(** The graphics loop of [cw_uncompress], carrying [spill], [lastg] and the
    stale [bytes[1]] and [k] from row to row. *)
Fixpoint unc_graphics_rows (h : host) (n : nat) (w : filesys) (ufp cfp : nat) (dims : Z * Z)
    (columns i spill lastg b1 k : Z) : filesys * Z :=
  match n with
  | O => (w, CW_NOERR)
  | S m =>
      let '(w1, ok, j, g, b1', k') :=
        unc_graphics_row (Z.to_nat (columns - spill)) w cfp spill columns
                         (repeat lastg (Z.to_nat spill)) b1 k in
      if negb ok then (w1, CW_ERR_READ_DATA)
      else
        let lastg' := if j <? 1 then 0 else nth (Z.to_nat (j - 1)) g 0 in
        let spill' := to_size_t (b1' - k' + 1) in
        let '(w2, ret, raw) := cw_get_raw h w1 ufp 2 dims (i, 0) (1, columns) None in
        if negb (ret =? CW_NOERR) then (w2, CW_ERR_READ_DATA)
        else
          let data := separate_data (ushorts_of_bytes (host_little h) raw) in
          let raw' := bytes_of_ushorts (host_little h)
                        (cw_combine_channel (Some data)
                                            (Some (firstn (Z.to_nat columns) g))) in
          let (w3, ret3) := cw_put_raw h w2 ufp raw' 2 dims (i, 0) (1, columns) in
          if negb (ret3 =? CW_NOERR) then (w3, CW_ERR_WRITE_DATA)
          else unc_graphics_rows h m w3 ufp cfp dims columns (i + 1) spill' lastg' b1' k'
  end.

= = =

== How to complete this task ==
State the number of lines in this listing that contain the string "columns", and add nothing else.

== Response ==
6